Repeat only the lines below from the one containing "Ltac reply := eexists" through the one containing "ev (SYS_mmap 0 size prot", inclusive, exactly as written.

▸ Task inputs:
================================
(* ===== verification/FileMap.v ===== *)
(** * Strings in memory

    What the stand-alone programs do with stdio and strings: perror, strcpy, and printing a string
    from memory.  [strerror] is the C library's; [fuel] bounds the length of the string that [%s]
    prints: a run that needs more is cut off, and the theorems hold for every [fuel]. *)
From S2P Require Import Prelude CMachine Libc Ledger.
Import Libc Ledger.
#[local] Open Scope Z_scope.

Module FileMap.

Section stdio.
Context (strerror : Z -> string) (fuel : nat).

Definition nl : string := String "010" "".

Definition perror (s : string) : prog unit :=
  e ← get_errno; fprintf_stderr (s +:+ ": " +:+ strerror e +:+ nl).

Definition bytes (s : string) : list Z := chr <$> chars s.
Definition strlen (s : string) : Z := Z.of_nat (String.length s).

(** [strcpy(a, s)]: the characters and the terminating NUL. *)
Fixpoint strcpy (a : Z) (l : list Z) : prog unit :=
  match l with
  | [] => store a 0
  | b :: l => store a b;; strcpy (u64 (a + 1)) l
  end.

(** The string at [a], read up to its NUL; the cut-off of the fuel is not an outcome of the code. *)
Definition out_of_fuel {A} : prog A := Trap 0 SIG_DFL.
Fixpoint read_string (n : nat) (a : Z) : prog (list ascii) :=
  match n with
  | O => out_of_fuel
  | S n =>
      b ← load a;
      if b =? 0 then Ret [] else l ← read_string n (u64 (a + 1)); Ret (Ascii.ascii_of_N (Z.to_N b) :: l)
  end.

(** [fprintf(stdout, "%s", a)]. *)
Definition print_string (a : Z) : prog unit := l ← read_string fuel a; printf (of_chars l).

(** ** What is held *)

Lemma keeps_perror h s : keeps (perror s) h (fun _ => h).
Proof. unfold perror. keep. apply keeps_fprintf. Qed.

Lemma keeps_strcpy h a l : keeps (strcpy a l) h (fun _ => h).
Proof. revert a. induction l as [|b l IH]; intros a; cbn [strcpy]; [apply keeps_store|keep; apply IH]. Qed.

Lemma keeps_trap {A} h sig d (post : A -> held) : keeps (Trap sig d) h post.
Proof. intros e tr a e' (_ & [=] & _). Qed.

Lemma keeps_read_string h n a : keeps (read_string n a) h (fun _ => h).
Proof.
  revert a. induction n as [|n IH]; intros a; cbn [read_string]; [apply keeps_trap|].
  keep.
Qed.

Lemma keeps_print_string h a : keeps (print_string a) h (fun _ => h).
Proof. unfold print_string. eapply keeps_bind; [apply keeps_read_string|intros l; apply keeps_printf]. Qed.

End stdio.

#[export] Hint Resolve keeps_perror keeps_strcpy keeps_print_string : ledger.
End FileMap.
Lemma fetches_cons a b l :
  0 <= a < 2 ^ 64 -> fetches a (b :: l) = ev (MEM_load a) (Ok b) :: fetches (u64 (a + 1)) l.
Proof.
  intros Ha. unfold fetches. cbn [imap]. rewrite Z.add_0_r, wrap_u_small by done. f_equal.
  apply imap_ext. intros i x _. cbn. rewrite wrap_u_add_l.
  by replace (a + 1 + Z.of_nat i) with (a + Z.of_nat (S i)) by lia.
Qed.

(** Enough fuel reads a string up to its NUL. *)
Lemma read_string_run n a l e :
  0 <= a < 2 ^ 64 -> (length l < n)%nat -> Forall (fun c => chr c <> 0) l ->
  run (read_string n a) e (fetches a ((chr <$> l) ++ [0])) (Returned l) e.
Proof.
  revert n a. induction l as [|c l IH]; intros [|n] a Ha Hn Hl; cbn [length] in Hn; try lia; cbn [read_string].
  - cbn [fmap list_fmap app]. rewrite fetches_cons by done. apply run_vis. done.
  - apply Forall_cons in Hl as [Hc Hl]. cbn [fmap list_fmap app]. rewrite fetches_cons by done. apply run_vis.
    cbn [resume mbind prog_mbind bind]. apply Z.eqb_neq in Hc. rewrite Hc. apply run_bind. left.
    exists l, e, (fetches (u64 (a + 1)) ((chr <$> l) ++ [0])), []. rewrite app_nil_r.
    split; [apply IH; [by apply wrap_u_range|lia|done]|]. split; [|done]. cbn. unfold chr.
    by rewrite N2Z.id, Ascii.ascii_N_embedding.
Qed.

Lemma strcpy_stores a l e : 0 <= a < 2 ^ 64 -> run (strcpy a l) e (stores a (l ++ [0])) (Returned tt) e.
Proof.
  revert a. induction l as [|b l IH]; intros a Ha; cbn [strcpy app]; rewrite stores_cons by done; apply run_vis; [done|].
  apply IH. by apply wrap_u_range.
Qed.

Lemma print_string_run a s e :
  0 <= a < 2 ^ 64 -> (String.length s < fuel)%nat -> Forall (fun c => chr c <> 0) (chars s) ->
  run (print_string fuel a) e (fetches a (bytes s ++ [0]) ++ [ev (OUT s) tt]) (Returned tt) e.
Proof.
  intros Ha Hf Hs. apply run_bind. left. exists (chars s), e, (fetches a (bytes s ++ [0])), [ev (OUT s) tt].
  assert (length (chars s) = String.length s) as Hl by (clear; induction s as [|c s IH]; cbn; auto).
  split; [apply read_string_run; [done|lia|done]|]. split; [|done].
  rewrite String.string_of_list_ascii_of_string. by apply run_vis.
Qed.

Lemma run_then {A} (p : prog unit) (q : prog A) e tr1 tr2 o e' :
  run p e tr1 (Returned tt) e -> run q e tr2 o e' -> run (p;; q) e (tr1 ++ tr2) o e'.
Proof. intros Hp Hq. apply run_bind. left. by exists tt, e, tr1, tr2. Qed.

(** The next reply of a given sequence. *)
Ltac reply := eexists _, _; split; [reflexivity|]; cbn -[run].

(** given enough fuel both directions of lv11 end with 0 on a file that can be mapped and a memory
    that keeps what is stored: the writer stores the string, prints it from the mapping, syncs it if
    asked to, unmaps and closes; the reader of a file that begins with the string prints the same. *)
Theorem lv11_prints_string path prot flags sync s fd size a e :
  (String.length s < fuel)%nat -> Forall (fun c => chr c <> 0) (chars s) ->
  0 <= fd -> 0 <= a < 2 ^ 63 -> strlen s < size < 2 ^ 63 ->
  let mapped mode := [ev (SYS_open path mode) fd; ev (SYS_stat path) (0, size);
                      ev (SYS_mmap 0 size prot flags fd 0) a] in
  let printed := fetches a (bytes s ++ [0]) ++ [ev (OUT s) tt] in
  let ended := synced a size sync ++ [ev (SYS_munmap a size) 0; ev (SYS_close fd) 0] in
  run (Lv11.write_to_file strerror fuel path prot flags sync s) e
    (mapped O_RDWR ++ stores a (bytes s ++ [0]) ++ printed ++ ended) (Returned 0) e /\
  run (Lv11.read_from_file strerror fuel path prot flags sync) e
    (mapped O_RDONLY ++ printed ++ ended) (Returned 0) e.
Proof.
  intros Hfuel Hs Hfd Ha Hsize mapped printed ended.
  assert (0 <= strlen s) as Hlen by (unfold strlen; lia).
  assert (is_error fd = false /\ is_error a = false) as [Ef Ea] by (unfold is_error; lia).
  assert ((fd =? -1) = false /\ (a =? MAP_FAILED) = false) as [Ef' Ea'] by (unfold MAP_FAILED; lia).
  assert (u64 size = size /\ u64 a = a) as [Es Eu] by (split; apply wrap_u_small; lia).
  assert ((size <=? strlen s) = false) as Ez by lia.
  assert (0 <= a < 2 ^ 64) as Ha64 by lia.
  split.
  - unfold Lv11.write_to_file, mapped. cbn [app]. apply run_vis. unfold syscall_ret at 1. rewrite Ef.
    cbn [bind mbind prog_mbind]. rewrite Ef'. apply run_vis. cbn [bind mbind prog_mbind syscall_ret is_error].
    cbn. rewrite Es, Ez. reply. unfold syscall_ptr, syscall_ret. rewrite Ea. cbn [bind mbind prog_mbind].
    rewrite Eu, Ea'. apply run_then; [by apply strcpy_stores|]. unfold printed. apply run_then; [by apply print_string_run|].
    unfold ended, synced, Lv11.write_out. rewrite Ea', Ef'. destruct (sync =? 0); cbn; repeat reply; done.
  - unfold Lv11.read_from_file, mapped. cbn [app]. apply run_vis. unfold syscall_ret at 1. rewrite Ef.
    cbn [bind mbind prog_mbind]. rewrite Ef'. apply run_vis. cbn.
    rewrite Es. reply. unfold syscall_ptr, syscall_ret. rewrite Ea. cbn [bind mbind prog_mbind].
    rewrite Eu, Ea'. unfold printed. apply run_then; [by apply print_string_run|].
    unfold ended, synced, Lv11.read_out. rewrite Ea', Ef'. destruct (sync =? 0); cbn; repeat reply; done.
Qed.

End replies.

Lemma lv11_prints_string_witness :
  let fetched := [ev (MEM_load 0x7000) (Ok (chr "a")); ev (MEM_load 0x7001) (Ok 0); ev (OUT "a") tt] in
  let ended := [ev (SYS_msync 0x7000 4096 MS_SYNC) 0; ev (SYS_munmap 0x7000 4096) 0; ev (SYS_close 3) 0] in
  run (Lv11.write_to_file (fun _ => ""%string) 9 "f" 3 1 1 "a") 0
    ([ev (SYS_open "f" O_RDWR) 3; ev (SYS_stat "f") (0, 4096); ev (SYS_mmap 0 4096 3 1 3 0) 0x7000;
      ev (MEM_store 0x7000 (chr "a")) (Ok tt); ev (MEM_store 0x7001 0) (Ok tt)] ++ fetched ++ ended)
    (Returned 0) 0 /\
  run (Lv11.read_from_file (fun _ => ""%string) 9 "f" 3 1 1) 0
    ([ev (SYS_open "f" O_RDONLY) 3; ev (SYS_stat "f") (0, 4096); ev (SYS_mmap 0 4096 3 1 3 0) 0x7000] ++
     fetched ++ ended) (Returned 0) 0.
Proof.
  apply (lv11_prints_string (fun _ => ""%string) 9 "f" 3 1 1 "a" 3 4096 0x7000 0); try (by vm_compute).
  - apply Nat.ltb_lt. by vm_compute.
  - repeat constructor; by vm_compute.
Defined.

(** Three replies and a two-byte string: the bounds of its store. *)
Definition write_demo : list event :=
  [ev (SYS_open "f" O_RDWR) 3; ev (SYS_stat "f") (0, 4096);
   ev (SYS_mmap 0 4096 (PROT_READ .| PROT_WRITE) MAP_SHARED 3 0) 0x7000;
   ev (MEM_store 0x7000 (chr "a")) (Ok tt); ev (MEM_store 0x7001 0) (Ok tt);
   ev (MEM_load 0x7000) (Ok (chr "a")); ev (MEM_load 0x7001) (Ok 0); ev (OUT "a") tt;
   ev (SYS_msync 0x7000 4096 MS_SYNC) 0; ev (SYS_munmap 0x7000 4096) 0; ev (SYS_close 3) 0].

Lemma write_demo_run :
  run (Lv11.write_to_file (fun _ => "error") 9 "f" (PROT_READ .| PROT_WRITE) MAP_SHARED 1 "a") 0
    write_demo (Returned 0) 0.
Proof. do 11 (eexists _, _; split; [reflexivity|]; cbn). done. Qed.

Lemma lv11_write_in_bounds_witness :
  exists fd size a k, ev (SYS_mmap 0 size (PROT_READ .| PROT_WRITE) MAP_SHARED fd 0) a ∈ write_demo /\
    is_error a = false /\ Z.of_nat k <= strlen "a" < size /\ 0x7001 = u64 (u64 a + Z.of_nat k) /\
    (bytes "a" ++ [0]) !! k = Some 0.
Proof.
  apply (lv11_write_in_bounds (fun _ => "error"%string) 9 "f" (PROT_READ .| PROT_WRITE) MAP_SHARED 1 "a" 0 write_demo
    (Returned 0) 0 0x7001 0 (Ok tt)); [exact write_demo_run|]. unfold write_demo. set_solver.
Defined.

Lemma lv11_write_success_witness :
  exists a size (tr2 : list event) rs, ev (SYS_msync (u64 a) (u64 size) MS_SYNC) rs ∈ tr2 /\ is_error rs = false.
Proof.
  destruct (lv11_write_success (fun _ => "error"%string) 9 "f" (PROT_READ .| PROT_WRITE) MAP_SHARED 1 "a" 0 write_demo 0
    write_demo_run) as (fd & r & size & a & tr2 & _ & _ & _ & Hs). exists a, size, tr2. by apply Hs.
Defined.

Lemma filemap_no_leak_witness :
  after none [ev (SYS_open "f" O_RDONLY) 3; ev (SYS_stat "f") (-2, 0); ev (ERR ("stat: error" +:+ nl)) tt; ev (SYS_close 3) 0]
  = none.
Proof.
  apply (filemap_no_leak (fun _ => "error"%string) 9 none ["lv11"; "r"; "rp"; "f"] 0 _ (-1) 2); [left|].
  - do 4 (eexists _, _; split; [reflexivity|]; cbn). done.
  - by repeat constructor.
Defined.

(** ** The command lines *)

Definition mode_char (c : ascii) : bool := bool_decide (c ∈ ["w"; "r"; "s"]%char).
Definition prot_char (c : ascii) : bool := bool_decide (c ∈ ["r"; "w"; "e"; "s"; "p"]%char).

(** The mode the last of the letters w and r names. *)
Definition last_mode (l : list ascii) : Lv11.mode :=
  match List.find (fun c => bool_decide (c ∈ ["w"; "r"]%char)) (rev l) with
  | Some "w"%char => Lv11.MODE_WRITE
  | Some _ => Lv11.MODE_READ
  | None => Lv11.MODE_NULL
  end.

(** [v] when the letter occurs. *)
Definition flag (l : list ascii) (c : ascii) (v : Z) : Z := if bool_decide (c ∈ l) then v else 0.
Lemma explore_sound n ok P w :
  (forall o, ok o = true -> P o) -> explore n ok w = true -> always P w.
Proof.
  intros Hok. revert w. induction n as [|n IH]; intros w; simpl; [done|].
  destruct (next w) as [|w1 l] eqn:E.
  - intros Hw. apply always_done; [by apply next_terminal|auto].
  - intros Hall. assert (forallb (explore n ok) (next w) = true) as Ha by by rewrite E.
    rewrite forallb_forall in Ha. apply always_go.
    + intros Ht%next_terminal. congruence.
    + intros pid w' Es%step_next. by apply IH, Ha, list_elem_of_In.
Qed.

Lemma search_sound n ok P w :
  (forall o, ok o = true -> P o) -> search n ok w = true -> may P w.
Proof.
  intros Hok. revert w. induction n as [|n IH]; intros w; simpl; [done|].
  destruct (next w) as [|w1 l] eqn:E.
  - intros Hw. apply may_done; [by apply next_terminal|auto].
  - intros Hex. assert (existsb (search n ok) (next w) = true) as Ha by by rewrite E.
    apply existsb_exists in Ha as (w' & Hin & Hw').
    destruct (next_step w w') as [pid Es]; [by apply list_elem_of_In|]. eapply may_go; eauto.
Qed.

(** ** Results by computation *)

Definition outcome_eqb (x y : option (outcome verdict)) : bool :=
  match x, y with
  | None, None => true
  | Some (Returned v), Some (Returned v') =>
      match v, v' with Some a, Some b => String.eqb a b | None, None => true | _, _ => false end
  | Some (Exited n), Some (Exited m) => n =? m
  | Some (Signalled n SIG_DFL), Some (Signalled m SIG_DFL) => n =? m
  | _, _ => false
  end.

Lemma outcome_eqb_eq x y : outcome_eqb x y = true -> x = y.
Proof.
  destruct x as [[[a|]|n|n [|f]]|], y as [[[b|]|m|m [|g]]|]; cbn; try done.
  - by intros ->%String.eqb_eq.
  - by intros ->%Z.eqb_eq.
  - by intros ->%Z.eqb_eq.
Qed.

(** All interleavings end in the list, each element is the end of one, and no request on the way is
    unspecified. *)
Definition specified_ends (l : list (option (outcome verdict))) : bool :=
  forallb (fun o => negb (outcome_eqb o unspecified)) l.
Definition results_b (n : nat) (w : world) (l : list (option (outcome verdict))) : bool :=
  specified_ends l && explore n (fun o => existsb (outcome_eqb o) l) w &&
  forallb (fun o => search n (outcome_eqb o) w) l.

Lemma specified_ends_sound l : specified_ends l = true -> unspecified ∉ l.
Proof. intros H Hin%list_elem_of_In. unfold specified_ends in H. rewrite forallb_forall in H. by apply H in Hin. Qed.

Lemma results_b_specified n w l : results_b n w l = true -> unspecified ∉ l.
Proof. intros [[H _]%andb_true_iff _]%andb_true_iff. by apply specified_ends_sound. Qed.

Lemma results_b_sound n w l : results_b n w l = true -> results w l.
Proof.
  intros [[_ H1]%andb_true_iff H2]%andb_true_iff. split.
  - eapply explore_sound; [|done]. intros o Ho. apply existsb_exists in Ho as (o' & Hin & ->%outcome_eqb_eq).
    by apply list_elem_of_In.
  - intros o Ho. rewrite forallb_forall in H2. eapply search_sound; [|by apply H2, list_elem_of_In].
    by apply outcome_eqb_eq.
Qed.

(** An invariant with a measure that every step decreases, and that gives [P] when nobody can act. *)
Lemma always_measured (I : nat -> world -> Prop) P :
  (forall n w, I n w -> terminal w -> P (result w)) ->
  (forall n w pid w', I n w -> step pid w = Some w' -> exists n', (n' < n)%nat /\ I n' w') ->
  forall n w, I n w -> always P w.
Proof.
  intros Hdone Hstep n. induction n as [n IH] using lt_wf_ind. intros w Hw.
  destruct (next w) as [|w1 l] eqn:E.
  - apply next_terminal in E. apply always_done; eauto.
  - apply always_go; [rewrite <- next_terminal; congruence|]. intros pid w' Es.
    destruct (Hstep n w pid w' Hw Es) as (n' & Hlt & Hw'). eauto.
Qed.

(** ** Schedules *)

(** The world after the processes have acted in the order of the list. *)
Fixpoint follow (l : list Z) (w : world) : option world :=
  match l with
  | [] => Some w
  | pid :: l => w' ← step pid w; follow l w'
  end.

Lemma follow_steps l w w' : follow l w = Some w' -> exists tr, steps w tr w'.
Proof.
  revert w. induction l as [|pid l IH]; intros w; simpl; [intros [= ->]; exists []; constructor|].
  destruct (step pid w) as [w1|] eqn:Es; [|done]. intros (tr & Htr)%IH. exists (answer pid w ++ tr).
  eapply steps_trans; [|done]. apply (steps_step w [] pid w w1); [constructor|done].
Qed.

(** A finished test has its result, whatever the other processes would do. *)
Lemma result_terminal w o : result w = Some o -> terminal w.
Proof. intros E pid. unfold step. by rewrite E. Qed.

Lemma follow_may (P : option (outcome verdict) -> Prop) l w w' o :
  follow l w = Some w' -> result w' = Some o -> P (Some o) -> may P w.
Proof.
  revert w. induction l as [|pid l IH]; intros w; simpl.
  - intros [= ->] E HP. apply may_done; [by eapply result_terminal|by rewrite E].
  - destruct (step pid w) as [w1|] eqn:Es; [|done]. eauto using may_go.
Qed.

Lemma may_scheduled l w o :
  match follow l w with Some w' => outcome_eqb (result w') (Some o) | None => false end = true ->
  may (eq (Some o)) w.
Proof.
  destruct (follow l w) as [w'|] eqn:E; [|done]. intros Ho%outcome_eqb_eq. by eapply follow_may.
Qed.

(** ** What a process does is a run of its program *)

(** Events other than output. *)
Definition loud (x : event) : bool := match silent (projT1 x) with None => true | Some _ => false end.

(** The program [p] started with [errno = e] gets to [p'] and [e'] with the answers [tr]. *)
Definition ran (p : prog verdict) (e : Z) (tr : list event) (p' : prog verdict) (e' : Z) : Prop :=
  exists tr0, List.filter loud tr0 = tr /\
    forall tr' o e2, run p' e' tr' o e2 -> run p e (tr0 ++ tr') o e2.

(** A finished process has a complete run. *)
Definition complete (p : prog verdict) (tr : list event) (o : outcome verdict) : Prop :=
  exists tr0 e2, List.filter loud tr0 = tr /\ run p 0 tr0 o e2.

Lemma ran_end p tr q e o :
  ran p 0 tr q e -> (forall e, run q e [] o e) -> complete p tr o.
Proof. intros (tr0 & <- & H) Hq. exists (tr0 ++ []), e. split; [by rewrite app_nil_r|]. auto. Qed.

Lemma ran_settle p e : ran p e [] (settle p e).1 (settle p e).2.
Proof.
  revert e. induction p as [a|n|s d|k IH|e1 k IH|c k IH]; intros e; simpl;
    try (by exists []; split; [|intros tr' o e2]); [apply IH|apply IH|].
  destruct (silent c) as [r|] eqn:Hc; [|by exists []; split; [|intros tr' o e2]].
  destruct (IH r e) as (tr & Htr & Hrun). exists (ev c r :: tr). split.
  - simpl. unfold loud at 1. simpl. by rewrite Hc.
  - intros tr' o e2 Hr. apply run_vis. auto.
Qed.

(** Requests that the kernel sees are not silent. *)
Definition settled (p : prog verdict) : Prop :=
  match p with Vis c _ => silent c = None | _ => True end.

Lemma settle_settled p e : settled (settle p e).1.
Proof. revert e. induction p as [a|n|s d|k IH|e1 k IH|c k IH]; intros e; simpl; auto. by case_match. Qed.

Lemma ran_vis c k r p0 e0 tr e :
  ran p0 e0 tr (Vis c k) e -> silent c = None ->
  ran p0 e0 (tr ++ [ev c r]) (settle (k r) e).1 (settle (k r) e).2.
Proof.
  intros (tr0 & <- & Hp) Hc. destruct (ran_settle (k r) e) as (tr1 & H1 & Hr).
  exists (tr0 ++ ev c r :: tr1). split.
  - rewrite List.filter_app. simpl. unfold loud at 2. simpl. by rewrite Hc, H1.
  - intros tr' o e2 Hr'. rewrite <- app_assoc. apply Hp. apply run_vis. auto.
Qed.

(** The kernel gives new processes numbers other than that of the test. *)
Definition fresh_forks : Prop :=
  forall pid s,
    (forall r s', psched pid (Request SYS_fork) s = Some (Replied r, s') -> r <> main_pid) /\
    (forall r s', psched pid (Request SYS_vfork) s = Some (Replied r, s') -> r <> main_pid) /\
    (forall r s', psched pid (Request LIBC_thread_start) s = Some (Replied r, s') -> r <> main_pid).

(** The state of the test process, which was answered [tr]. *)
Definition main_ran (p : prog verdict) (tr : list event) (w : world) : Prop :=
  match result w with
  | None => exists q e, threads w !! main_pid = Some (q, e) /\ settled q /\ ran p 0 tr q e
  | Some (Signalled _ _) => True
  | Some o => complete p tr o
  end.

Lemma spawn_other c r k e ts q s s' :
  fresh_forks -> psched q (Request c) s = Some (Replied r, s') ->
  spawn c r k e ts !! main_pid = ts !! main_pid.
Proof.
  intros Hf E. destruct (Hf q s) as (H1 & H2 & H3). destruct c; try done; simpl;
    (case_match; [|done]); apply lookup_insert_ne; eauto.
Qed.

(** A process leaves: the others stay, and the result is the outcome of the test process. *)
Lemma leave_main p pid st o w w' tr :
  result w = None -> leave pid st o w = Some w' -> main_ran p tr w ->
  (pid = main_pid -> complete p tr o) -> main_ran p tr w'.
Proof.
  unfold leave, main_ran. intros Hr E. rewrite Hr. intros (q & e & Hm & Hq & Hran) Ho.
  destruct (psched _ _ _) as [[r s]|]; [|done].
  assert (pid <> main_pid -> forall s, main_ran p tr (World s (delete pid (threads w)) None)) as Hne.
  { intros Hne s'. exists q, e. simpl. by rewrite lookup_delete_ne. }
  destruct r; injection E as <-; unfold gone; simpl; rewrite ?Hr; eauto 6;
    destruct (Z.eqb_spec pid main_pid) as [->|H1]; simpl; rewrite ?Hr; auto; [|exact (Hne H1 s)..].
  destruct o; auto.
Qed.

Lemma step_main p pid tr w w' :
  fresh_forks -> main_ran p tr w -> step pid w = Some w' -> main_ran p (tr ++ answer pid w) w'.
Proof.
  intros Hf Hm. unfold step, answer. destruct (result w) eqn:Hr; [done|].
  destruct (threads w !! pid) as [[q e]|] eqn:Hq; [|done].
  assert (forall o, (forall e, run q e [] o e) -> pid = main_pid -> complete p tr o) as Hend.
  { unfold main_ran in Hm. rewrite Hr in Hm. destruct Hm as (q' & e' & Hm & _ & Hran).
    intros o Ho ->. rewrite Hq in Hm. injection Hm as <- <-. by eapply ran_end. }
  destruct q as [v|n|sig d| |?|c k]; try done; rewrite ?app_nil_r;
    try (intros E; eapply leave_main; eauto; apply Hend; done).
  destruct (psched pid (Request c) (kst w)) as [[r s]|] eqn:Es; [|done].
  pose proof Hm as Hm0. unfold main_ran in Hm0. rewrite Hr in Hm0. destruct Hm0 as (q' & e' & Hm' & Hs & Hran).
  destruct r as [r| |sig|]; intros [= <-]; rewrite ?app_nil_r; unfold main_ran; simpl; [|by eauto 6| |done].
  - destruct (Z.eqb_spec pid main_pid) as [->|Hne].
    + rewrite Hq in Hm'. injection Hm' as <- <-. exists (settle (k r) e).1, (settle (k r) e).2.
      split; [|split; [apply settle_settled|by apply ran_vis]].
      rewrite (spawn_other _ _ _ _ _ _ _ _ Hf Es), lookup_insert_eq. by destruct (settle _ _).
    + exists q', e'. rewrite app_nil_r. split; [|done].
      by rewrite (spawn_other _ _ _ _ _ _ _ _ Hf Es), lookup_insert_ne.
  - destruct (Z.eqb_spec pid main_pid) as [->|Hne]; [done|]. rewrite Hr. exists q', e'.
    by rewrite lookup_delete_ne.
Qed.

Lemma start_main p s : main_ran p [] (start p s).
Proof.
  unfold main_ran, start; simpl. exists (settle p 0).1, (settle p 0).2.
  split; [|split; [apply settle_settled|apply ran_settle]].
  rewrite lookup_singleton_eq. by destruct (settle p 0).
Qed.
================================
▸ Response below:
Ltac reply := eexists _, _; split; [reflexivity|]; cbn -[run].

(** given enough fuel both directions of lv11 end with 0 on a file that can be mapped and a memory
    that keeps what is stored: the writer stores the string, prints it from the mapping, syncs it if
    asked to, unmaps and closes; the reader of a file that begins with the string prints the same. *)
Theorem lv11_prints_string path prot flags sync s fd size a e :
  (String.length s < fuel)%nat -> Forall (fun c => chr c <> 0) (chars s) ->
  0 <= fd -> 0 <= a < 2 ^ 63 -> strlen s < size < 2 ^ 63 ->
  let mapped mode := [ev (SYS_open path mode) fd; ev (SYS_stat path) (0, size);
                      ev (SYS_mmap 0 size prot flags fd 0) a] in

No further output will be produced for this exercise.